The power has been on for nearly 36 hours now, with only a 15 minute gap this morning around 8. That is an amazingly encouraging experience. Fans work. Computers work. Lights work. Life is good.
Often during this last week I found myself just completely fed up with the situation. That inner conversation that is always going on descended into the region of “Lord, what am I doing here? Can’t you just send me back to the US? I’m so tired of being hot and being unable to connect to the net and …” Only it wasn’t just whining. It was more solid than that.
Now, I did keep going and I didn’t give in to this sentiment. But it kept coming back.

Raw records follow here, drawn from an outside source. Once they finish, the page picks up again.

(* ===== verification/CoordReplay.v ===== *)
(** * Coordinator: replaying own messages

    [coordination/coordinator_batch.go] (the outgoing half) and the replay
    loops of [coordinator_replay.go] and [coordinator_heal.go]: sealed own
    messages are opened, encrypted again under the current group state and
    broadcast in batches. *)
From stdpp Require Import pretty.
From S2P Require Import Prelude Sha256 Types Config Hlc Epoch ActiveView SingleWriter.
From S2P Require Import ForkDetector Helpers Database Store HealStore Coordinator.
From S2P Require Import CoordBroadcast CoordApplication CoordCommit CoordMessage.

(** [const MaxBatchSize = 50] *)
Definition MaxBatchSize : nat := 50.

(** The loop [for i := 0; i < len(l); i += n { ... l[i:min(i+n, len(l))] }]:
    consecutive slices of [n] elements, the last one possibly shorter.
    [fuel] bounds the number of rounds; the length of the list is enough. *)
Fixpoint chunks {A} (fuel n : nat) (l : list A) : list (list A) :=
  match fuel, l with
  | O, _ | _, [] => []
  | S fuel', _ => take n l :: chunks fuel' n (drop n l)
  end.

Section Replay.
Context {PC : PeerCodec} {WC : WireCodec}.

Definition save_event (ev : ApplicationEvent) : C unit := db (HealStore.SaveApplicationEvent ev) ;;; ret tt.

(** The original of a replayed message is marked; errors are only logged. *)
Definition mark_replayed (ev : ApplicationEvent) : C unit :=
  if is_empty (ae_EnvelopeHash ev) then ret tt
  else
    t <-- now ;
    gid <-- opts o_GroupID ;
    db (Store.MarkMessageReplayed gid (ae_EnvelopeHash ev) t) ;;; ret tt.

(** Send the envelope of an outbound replay and record it as broadcast. *)
Definition broadcast_outbound (msgType : MessageType) (outbound : OutboundReplay) : C (result unit) :=
  appendOfflineEnvelopeLocked (or_ReplayEnvelope outbound) ;;;
  publishPreparedEnvelopeLocked msgType (or_ReplayEnvelope outbound) ;;;
  t <-- now ;
  db (HealStore.SaveOutboundReplay (set_or_UpdatedAtMs (UnixMilli t) (set_or_Status "BROADCASTED" outbound))).

Definition mark_event_replayed (ev : ApplicationEvent) : C (result unit) :=
  t <-- now ;
  db (HealStore.SaveApplicationEvent (set_ae_ReplayedAtMs (UnixMilli t) (set_ae_Status "REPLAYED" ev))).

(** [broadcastBatchedOutboundReplay] *)
Definition broadcastBatchedOutboundReplay (outbound : OutboundReplay) (evs : list ApplicationEvent)
  : C (result unit) :=
  r <-- broadcast_outbound MsgApplicationBatched outbound ;
  match r with
  | inr e => ret (inr e)
  | inl _ =>
      for_each evs (fun ev => mark_event_replayed ev ;;; mark_replayed ev) ;;;
      ret (inl tt)
  end.

(** [broadcastOutboundReplay] *)
Definition broadcastOutboundReplay (outbound : OutboundReplay) (ev : ApplicationEvent) : C (result unit) :=
  r <-- broadcast_outbound MsgApplication outbound ;
  match r with
  | inr e => ret (inr (ErrWrap "save outbound replay broadcasted" e))
  | inl _ =>
      r <-- mark_event_replayed ev ;
      match r with
      | inr e => ret (inr (ErrWrap "save application event replayed" e))
      | inl _ => mark_replayed ev ;;; ret (inl tt)
      end
  end.

(** One event of [batchAndReplayOutbox]'s first loop: what of it goes into the
    batch, with the event as it then stands. *)
Definition open_event (key : bytes) (ev : ApplicationEvent)
  : C (option (ApplicationEventPayload * ApplicationEvent)) :=
  local <-- opts o_LocalID ;
  if negb (str_eqb (ae_AuthorID ev) (peer_String local)) then
    save_event (set_ae_SealKeyID "" (set_ae_SealNonce [] (set_ae_PayloadSealed []
      (set_ae_Status "WAITING_AUTHOR_REPLAY" ev)))) ;;; ret None
  else if str_eqb (ae_Status ev) "ORPHANED_OWN" || str_eqb (ae_Status ev) "REPLAY_PENDING" then
    if is_empty (ae_PayloadSealed ev) || is_empty (ae_SealNonce ev) then
      save_event (set_ae_Status "WAITING_AUTHOR_REPLAY" ev) ;;; ret None
    else
      let ev := set_ae_ReplayAttemptCount (ae_ReplayAttemptCount ev + 1) (set_ae_Status "REPLAY_PENDING" ev) in
      save_event ev ;;;
      plaintext <-- openPayload (ae_PayloadSealed ev) (ae_SealNonce ev) key ;
      match plaintext with
      | inl p =>
          ret (Some (mkApplicationEventPayload (ae_EventID ev) p
                       (enc_hlc (mkHLC (ae_HlcWallTimeMs ev) (ae_HlcCounter ev) (ae_HlcNodeID ev))), ev))
      | inr e =>
          save_event (set_ae_LastError (err_Error e) (set_ae_Status "REPLAY_FAILED" ev)) ;;; ret None
      end
  else ret None.

Fixpoint open_events (key : bytes) (evs : list ApplicationEvent)
  : C (list (ApplicationEventPayload * ApplicationEvent)) :=
  match evs with
  | [] => ret []
  | ev :: rest =>
      o <-- open_event key ev ;
      os <-- open_events key rest ;
      ret (match o with Some x => x :: os | None => os end)
  end.

(** Encrypt and broadcast chunk number [i]; the number of messages sent. *)
Definition replay_chunk (jobID groupID : string) (i : nat)
  (chunk : list (ApplicationEventPayload * ApplicationEvent)) : C Z :=
  gs <-- gets c_groupState ;
  enc <-- mls (fun e t => mls_EncryptMessage e t (default [] gs) (enc_plaintext (mkBatchedPlaintext chunk.*1))) ;
  match enc with
  | inr e =>
      for_each chunk.*2 (fun ev => save_event (set_ae_LastError (err_Error e) (set_ae_Status "REPLAY_FAILED" ev))) ;;;
      ret 0
  | inl (ciphertext, nextGroupState) =>
      ts <-- hlc_Now ;
      envBytes <-- buildEnvelopeWithTimestampLocked MsgApplicationBatched
        (PBatched (mkBatchedApplicationMsg ciphertext)) ts ;
      modify (set_c_groupState (Some nextGroupState)) ;;;
      t <-- now ;
      saveCurrentGroupStateLocked t ;;;
      let replayedHash := sha256_sum envBytes in
      let replayOpID := hex_EncodeToString replayedHash in
      t1 <-- now ;
      t2 <-- now ;
      let outbound := mkOutboundReplay replayOpID ("BATCH-" +:+ pretty i) jobID groupID envBytes replayedHash
                        "ENQUEUED" 1 (UnixMilli t1) (UnixMilli t2) in
      db (HealStore.SaveOutboundReplay outbound) ;;;
      let evs := (fun ev => set_ae_Status "REPLAY_ENQUEUED" (set_ae_ReplayedEnvelopeHash replayedHash
                              (set_ae_ReplayOperationID replayOpID ev))) <$> chunk.*2 in
      for_each evs save_event ;;;
      r <-- broadcastBatchedOutboundReplay outbound evs ;
      ret (match r with inl _ => Z.of_nat (length chunk) | inr _ => 0 end)
  end.

Fixpoint replay_chunks (jobID groupID : string) (i : nat)
  (cs : list (list (ApplicationEventPayload * ApplicationEvent))) : C Z :=
  match cs with
  | [] => ret 0
  | c :: rest =>
      n <-- replay_chunk jobID groupID i c ;
      m <-- replay_chunks jobID groupID (S i) rest ;
      ret (n + m)
  end.

(** [batchAndReplayOutbox] *)
Definition batchAndReplayOutbox (jobID groupID : string) : C Z :=
  events <-- db (HealStore.ListApplicationEvents jobID) ;
  match events with
  | inr _ => ret 0
  | inl events =>
      key <-- opts o_SigningKey ;
      pending <-- open_events (deriveStorageKey key) events ;
      if is_empty pending then ret 0
      else replay_chunks jobID groupID 0 (chunks (length pending) MaxBatchSize pending)
  end.

(** [t.UnixNano()] *)
Definition UnixNano (t : time) : Z := i64 t.

(** The goroutine of [triggerBatchReplayAsync]. *)
Definition batch_replay_task (groupID : string) : C unit :=
  t <-- now ;
  batchAndReplayOutbox ("WINNER-REPLAY-" +:+ groupID +:+ "-" +:+ pretty (UnixNano t)) groupID ;;; ret tt.

(** One message of [replayWindowMessages]. *)
Definition replay_window_message (i : nat) (msg : StoredMessage) : C (result unit) :=
  gs <-- gets c_groupState ;
  enc <-- mls (fun e t => mls_EncryptMessage e t (default [] gs) (sm_Content msg)) ;
  match enc with
  | inr e => ret (inr (ErrWrap ("EncryptMessage replay idx=" +:+ pretty i) e))
  | inl (ciphertext, newState) =>
      ts <-- hlc_Now ;
      wire <-- buildEnvelopeWithTimestampLocked MsgApplication (PApplication (mkApplicationMsg ciphertext)) ts ;
      if is_empty wire then ret (inr (ErrText ("encode replay application envelope idx=" +:+ pretty i)))
      else
        modify (set_c_groupState (Some newState)) ;;;
        publishPreparedEnvelopeLocked MsgApplication wire ;;;
        appendOfflineEnvelopeLocked wire ;;;
        t <-- now ;
        (if is_empty (sm_EnvelopeHash msg) then ret tt
         else
           gid <-- opts o_GroupID ;
           db (Store.MarkMessageReplayed gid (sm_EnvelopeHash msg) t) ;;; ret tt) ;;;
        ret (inl tt)
  end.

(** [replayWindowMessages]; [cancelled] tells at each instant whether the
    context is done, and [throttled] whether the pause between two messages
    ends because of it. *)
Section Window.
Variables (cancelled throttled : nat -> option GoError).

Fixpoint replay_window (throttle : bool) (i : nat) (window : list StoredMessage) (replayed : Z)
  : C (Z * option GoError) :=
  match window with
  | [] =>
      t <-- now ;
      saved <-- saveCurrentGroupStateLocked t ;
      ret (replayed, match saved with inl _ => None | inr e => Some e end)
  | msg :: rest =>
      done <-- ask (fun _ t => cancelled t) ;
      match done with
      | Some e => ret (replayed, Some e)
      | None =>
          r <-- replay_window_message i msg ;
          match r with
          | inr e => ret (replayed, Some e)
          | inl _ =>
              if throttle && negb (is_empty rest) then
                done <-- ask (fun _ t => throttled t) ;
                match done with
                | Some e => ret (replayed + 1, Some e)
                | None => replay_window throttle (S i) rest (replayed + 1)
                end
              else replay_window throttle (S i) rest (replayed + 1)
          end
      end
  end.

Definition replayWindowMessages (window : list StoredMessage) : C (Z * option GoError) :=
  if is_empty window then ret (0, None)
  else
    cfg <-- opts o_Config ;
    replay_window (0 <? i64 (Config.ReplayThrottleMs cfg * Millisecond)) 0 window 0.
End Window.

End Replay.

Then yesterday I heard something that made me analyze this feeling more closely. I was with our UWM team. (Or at least those who were available. The Dutts and Alex. Paul is in France for a French language intensive. Kate was with Emma at the doctor. Jane was teaching. The Oliveiras gave up on getting in to Dakar because of the heavy rain out in Thiès. ) As we shared prayer requests, Rodney reminded us that there is more going on in our discouragements than just power cuts and heat and traffic problems. It is Ramadan. We have seen through the years that this month brings more than its share of emotional and spiritual stresses. Because I grew up in a solidly materialistic culture where spirits were imaginary superstitions, I am often blind to the real universe in which I live.
And that reminder about the nature of my experience was surprisingly helpful and encouraging. “Oh, yeah. Just my enemy trying to get me down. Just Psy-Ops stuff.”
Still, we’d appreciate your prayers.